Exercise directions: Every entry is to be returned verbatim.

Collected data

(** Whatever other processes do and whatever call fails, [fs_mkdirs]
    returns with the descriptor table it was called with; when nobody else
    touches the tree, it removes and changes nothing, and all it adds are
    directories with the given mode, less the mask, at the components of its path. *)
Lemma fs_mkdirs_contained E pid rest mode s :
  Forall (λ c, c ≠ 0) rest →
  ∃ r s', fs_mkdirs E pid true (SLASH :: rest) mode s = Ok (r, s') ∧ fds s' = fds s ∧
    ((∀ t n, interfere E t n = n) →
     nodes s ⊆ nodes s' ∧
     ∀ p k, nodes s' !! p = Some k → nodes s !! p = Some k ∨
       (k = KDir (new_mode E mode) ∧
        ∃ i, (1 ≤ i ≤ length (dirs_of false [] rest))%nat ∧ p = take i (dirs_of false [] rest))).
Proof.
  intros Hr. destruct (fs_mkdirs_run E pid rest mode s Hr) as (r & s' & Hrun & Hf & Ha).
  exists r, s'. split; [done|]. split; [done|]. intros Hq.
  apply (Ha (λ p k, k = KDir (new_mode E mode) ∧ ∃ i, (1 ≤ i ≤ length (dirs_of false [] rest))%nat ∧
                     p = take i (dirs_of false [] rest))).
  - intros t n. by rewrite Hq.
  - eauto.
Qed.

(** C18: (liveness) Several processes may create the same path at once: when the
    others only add directories at any moment between the calls, and nothing
    stands in the way, [fs_mkdirs] succeeds and all directories of the path
    exist afterwards. *)
Theorem fs_mkdirs_concurrent E pid rest mode s :
  Forall (λ c, c ≠ 0) rest →
  friendly E →
  unobstructed (nodes s) [] (dirs_of false [] rest) →
  Forall (λ name, bad_segment name = false) (dirs_of false [] rest) →
  ∃ s', fs_mkdirs E pid true (SLASH :: rest) mode s = Ok (0, s') ∧
    ∀ i, (i ≤ length (dirs_of false [] rest))%nat →
      is_dir (nodes s') (take i (dirs_of false [] rest)).
Proof. apply fs_mkdirs_friendly. Qed.

(** ** Witnesses *)

(** [/tmp] is there; [/tmp/a/b/f] is asked for. *)
Definition ex_tmp : seg := [116; 109; 112].
Definition ex_rest : list Z := ex_tmp ++ [47; 97; 47; 47; 98; 47; 102].
Definition ex_sys : sys := Sys {[ [ex_tmp] := KDir 511 ]} ∅ 0.

Lemma fs_mkdirs_outcome_witness :
  ∃ t, fs_mkdirs (calm 18) 1 true (SLASH :: ex_rest) 504 ex_sys =
    Ok (0, Sys {[ [ex_tmp] := KDir 511; [ex_tmp; [97]] := KDir 488;
                  [ex_tmp; [97]; [98]] := KDir 488 ]} ∅ t).
Proof.
  destruct (fs_mkdirs_outcome quiet 18 1 (SLASH :: ex_rest) 504 ex_sys) as [_ H].
  - repeat constructor; done.
  - destruct (H ex_rest eq_refl) as [t Ht]. exists t. rewrite Ht. vm_compute. reflexivity.
Defined.

Lemma fs_mkdirs_contained_witness :
  ∃ r s', fs_mkdirs quiet 1 true (SLASH :: ex_rest) 504 ex_sys = Ok (r, s') ∧ fds s' = ∅.
Proof.
  destruct (fs_mkdirs_contained quiet 1 ex_rest 504 ex_sys) as (r & s' & H1 & H2 & _).
  - repeat constructor; done.
  - exists r, s'. split; [exact H1|exact H2].
Defined.

(** Another process makes [/tmp/a] between the check and the [mkdirat]. *)
Definition ex_racer : environ :=
  Environ (λ t n, if decide (t = 4%nat ∧ n !! [ex_tmp; [97]] = None)
                  then <[ [ex_tmp; [97]] := KDir 448 ]> n else n) (λ _, None) 18.

Lemma ex_racer_friendly : friendly ex_racer.
Proof.
  split; [|done]. intros t n. simpl. case_decide as H; [|done].
  apply adds_insert; [apply H|by eexists].
Qed.

Lemma fs_mkdirs_concurrent_witness :
  ∃ s', fs_mkdirs ex_racer 1 true (SLASH :: ex_rest) 504 ex_sys = Ok (0, s') ∧
    is_dir (nodes s') [ex_tmp; [97]; [98]].
Proof.
  destruct (fs_mkdirs_concurrent ex_racer 1 ex_rest 504 ex_sys) as (s' & H1 & H2).
  - repeat constructor; done.
  - apply ex_racer_friendly.
  - intros i k Hi Hk. simpl in Hi.
    destruct i as [|[|[|[|i]]]]; [lia| | |vm_compute in Hk; discriminate|lia].
    + vm_compute in Hk. injection Hk as <-. by eexists.
    + vm_compute in Hk. discriminate.
  - repeat constructor.
  - exists s'. split; [exact H1|]. exact (H2 3%nat ltac:(simpl; lia)).
Defined.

Your solution:
(** Whatever other processes do and whatever call fails, [fs_mkdirs]
    returns with the descriptor table it was called with; when nobody else
    touches the tree, it removes and changes nothing, and all it adds are
    directories with the given mode, less the mask, at the components of its path. *)
Lemma fs_mkdirs_contained E pid rest mode s :
  Forall (λ c, c ≠ 0) rest →
  ∃ r s', fs_mkdirs E pid true (SLASH :: rest) mode s = Ok (r, s') ∧ fds s' = fds s ∧
    ((∀ t n, interfere E t n = n) →
     nodes s ⊆ nodes s' ∧
     ∀ p k, nodes s' !! p = Some k → nodes s !! p = Some k ∨
       (k = KDir (new_mode E mode) ∧
        ∃ i, (1 ≤ i ≤ length (dirs_of false [] rest))%nat ∧ p = take i (dirs_of false [] rest))).
Proof.
  intros Hr. destruct (fs_mkdirs_run E pid rest mode s Hr) as (r & s' & Hrun & Hf & Ha).
  exists r, s'. split; [done|]. split; [done|]. intros Hq.
  apply (Ha (λ p k, k = KDir (new_mode E mode) ∧ ∃ i, (1 ≤ i ≤ length (dirs_of false [] rest))%nat ∧
                     p = take i (dirs_of false [] rest))).
  - intros t n. by rewrite Hq.
  - eauto.
Qed.

(** C18: (liveness) Several processes may create the same path at once: when the
    others only add directories at any moment between the calls, and nothing
    stands in the way, [fs_mkdirs] succeeds and all directories of the path
    exist afterwards. *)
Theorem fs_mkdirs_concurrent E pid rest mode s :
  Forall (λ c, c ≠ 0) rest →
  friendly E →
  unobstructed (nodes s) [] (dirs_of false [] rest) →
  Forall (λ name, bad_segment name = false) (dirs_of false [] rest) →
  ∃ s', fs_mkdirs E pid true (SLASH :: rest) mode s = Ok (0, s') ∧
    ∀ i, (i ≤ length (dirs_of false [] rest))%nat →
      is_dir (nodes s') (take i (dirs_of false [] rest)).
Proof. apply fs_mkdirs_friendly. Qed.

(** ** Witnesses *)

(** [/tmp] is there; [/tmp/a/b/f] is asked for. *)
Definition ex_tmp : seg := [116; 109; 112].
Definition ex_rest : list Z := ex_tmp ++ [47; 97; 47; 47; 98; 47; 102].
Definition ex_sys : sys := Sys {[ [ex_tmp] := KDir 511 ]} ∅ 0.

Lemma fs_mkdirs_outcome_witness :
  ∃ t, fs_mkdirs (calm 18) 1 true (SLASH :: ex_rest) 504 ex_sys =
    Ok (0, Sys {[ [ex_tmp] := KDir 511; [ex_tmp; [97]] := KDir 488;
                  [ex_tmp; [97]; [98]] := KDir 488 ]} ∅ t).
Proof.
  destruct (fs_mkdirs_outcome quiet 18 1 (SLASH :: ex_rest) 504 ex_sys) as [_ H].
  - repeat constructor; done.
  - destruct (H ex_rest eq_refl) as [t Ht]. exists t. rewrite Ht. vm_compute. reflexivity.
Defined.

Lemma fs_mkdirs_contained_witness :
  ∃ r s', fs_mkdirs quiet 1 true (SLASH :: ex_rest) 504 ex_sys = Ok (r, s') ∧ fds s' = ∅.
Proof.
  destruct (fs_mkdirs_contained quiet 1 ex_rest 504 ex_sys) as (r & s' & H1 & H2 & _).
  - repeat constructor; done.
  - exists r, s'. split; [exact H1|exact H2].
Defined.

(** Another process makes [/tmp/a] between the check and the [mkdirat]. *)
Definition ex_racer : environ :=
  Environ (λ t n, if decide (t = 4%nat ∧ n !! [ex_tmp; [97]] = None)
                  then <[ [ex_tmp; [97]] := KDir 448 ]> n else n) (λ _, None) 18.

Lemma ex_racer_friendly : friendly ex_racer.
Proof.
  split; [|done]. intros t n. simpl. case_decide as H; [|done].
  apply adds_insert; [apply H|by eexists].
Qed.

Lemma fs_mkdirs_concurrent_witness :
  ∃ s', fs_mkdirs ex_racer 1 true (SLASH :: ex_rest) 504 ex_sys = Ok (0, s') ∧
    is_dir (nodes s') [ex_tmp; [97]; [98]].
Proof.
  destruct (fs_mkdirs_concurrent ex_racer 1 ex_rest 504 ex_sys) as (s' & H1 & H2).
  - repeat constructor; done.
  - apply ex_racer_friendly.
  - intros i k Hi Hk. simpl in Hi.
    destruct i as [|[|[|[|i]]]]; [lia| | |vm_compute in Hk; discriminate|lia].
    + vm_compute in Hk. injection Hk as <-. by eexists.
    + vm_compute in Hk. discriminate.
  - repeat constructor.
  - exists s'. split; [exact H1|]. exact (H2 3%nat ltac:(simpl; lia)).
Defined.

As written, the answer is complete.